___ The records ___

(** * Codebase analysis pipeline: a shallow embedding and its properties

    The Python sources embedded here are [file_handling.py],
    [data_validation.py], [utilities.py], [analysis.py],
    [graph_management.py] and [main_controller.py].

    Python values are an inductive type [pyval]; dictionaries are
    insertion-ordered association lists, as in Python.  Everything the code
    obtains from outside (the file system, libmagic, pygments, spaCy, the
    parsers, the linters) is a field of a record [World]; a world is one
    snapshot, so asking it twice gives the same answer.  Effects are an
    explicit trace of events next to a result that is either a value or a
    raised exception.  The tasks of the thread pool are taken as atomic:
    a schedule is an order of the tasks. *)

From Stdlib Require Import String Ascii List ZArith Bool Lia Permutation.
Import ListNotations.
Open Scope string_scope.
Open Scope list_scope.
Set Warnings "-register-all".

(** ** Python values *)

Inductive pyval : Type :=
| PNone
| PBool (b : bool)
| PInt (z : Z)
| PFloat (n d : Z)          (* the double nearest to n/d, result of int / int *)
| PStr (s : string)
| PList (l : list pyval)
| PDict (kv : list (string * pyval))
| PObj (repr : string).     (* any other Python object, e.g. a networkx graph *)

Inductive exn : Type :=
| OSError | PermissionError | UnicodeDecodeError | ValueError
| KeyError | TypeError | AttributeError | ValidationError | OtherError.

(** [IOError] is an alias of [OSError]; [PermissionError] derives from it. *)
Definition is_OSError (e : exn) : bool :=
  match e with OSError | PermissionError => true | _ => false end.

(** [UnicodeDecodeError] (and json's decode error) derive from [ValueError]. *)
Definition is_ValueError (e : exn) : bool :=
  match e with ValueError | UnicodeDecodeError => true | _ => false end.

Inductive res (A : Type) : Type :=
| Ok (a : A)
| Raise (e : exn).
Arguments Ok {A} a.
Arguments Raise {A} e.

(** ** Strings and paths *)

Fixpoint endswith (s suf : string) : bool :=
  if (s =? suf)%string then true
  else match s with
       | EmptyString => false
       | String _ s' => endswith s' suf
       end.

(** [s.replace('.', '/')] *)
Fixpoint replace_dots (s : string) : string :=
  match s with
  | EmptyString => EmptyString
  | String c s' =>
      String (if Ascii.eqb c "."%char then "/"%char else c) (replace_dots s')
  end.

(** [s.split(sep)] for a one-character separator: never empty. *)
Fixpoint split_on (sep : ascii) (s : string) : list string :=
  match s with
  | EmptyString => [EmptyString]
  | String c s' =>
      match split_on sep s' with
      | [] => [String c EmptyString]
      | p :: ps =>
          if Ascii.eqb c sep then EmptyString :: p :: ps
          else String c p :: ps
      end
  end.

Fixpoint join_with (sep : string) (l : list string) : string :=
  match l with
  | [] => EmptyString
  | [x] => x
  | x :: rest => x ++ sep ++ join_with sep rest
  end.

Definition path_parts (p : string) : list string :=
  filter (fun c => negb ((c =? "")%string || (c =? ".")%string))
         (split_on "/"%char p).

(** The root of a POSIX pure path: one slash, or two when the path starts
    with exactly two. *)
Definition path_root (p : string) : string :=
  match p with
  | String "/"%char (String "/"%char (String "/"%char _)) => "/"
  | String "/"%char (String "/"%char _) => "//"
  | String "/"%char _ => "/"
  | _ => ""
  end.

(** [str(Path(p).parent)] *)
Definition path_parent (p : string) : string :=
  let parts := path_parts p in
  let root := path_root p in
  match parts with
  | [] => if (root =? "")%string then "." else root
  | _ =>
      let up := removelast parts in
      match up with
      | [] => if (root =? "")%string then "." else root
      | _ => root ++ join_with "/" up
      end
  end.

(** Index of the last dot of [s], if any. *)
Fixpoint rfind_dot (s : string) : option nat :=
  match s with
  | EmptyString => None
  | String c s' =>
      match rfind_dot s' with
      | Some i => Some (S i)
      | None => if Ascii.eqb c "."%char then Some 0 else None
      end
  end.

Fixpoint string_drop (n : nat) (s : string) : string :=
  match n, s with
  | O, _ => s
  | S n', String _ s' => string_drop n' s'
  | S _, EmptyString => EmptyString
  end.

(** [Path(p).suffix]: the last dot of the final component, unless it is the
    first or the last character of that component. *)
Definition path_suffix (p : string) : string :=
  let name := last (path_parts p) "" in
  match rfind_dot name with
  | Some i =>
      if Nat.ltb 0 i && Nat.ltb i (String.length name - 1)
      then string_drop i name
      else ""
  | None => ""
  end.

(** Index just after the last slash of [s]. *)
Fixpoint after_last_slash (s : string) : option nat :=
  match s with
  | EmptyString => None
  | String c s' =>
      match after_last_slash s' with
      | Some i => Some (S i)
      | None => if Ascii.eqb c "/"%char then Some 1 else None
      end
  end.

Fixpoint string_take (n : nat) (s : string) : string :=
  match n, s with
  | O, _ => EmptyString
  | S n', String c s' => String c (string_take n' s')
  | S _, EmptyString => EmptyString
  end.

Fixpoint all_slashes (s : string) : bool :=
  match s with
  | EmptyString => true
  | String c s' => Ascii.eqb c "/"%char && all_slashes s'
  end.

Fixpoint rstrip_slashes (s : string) : string :=
  match s with
  | EmptyString => EmptyString
  | String c s' =>
      match rstrip_slashes s' with
      | EmptyString => if Ascii.eqb c "/"%char then EmptyString
                       else String c EmptyString
      | t => String c t
      end
  end.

___

Brief: From the data above, copy each line that holds "endswith".

Exercise response:
Fixpoint endswith (s suf : string) : bool :=
       | String _ s' => endswith s' suf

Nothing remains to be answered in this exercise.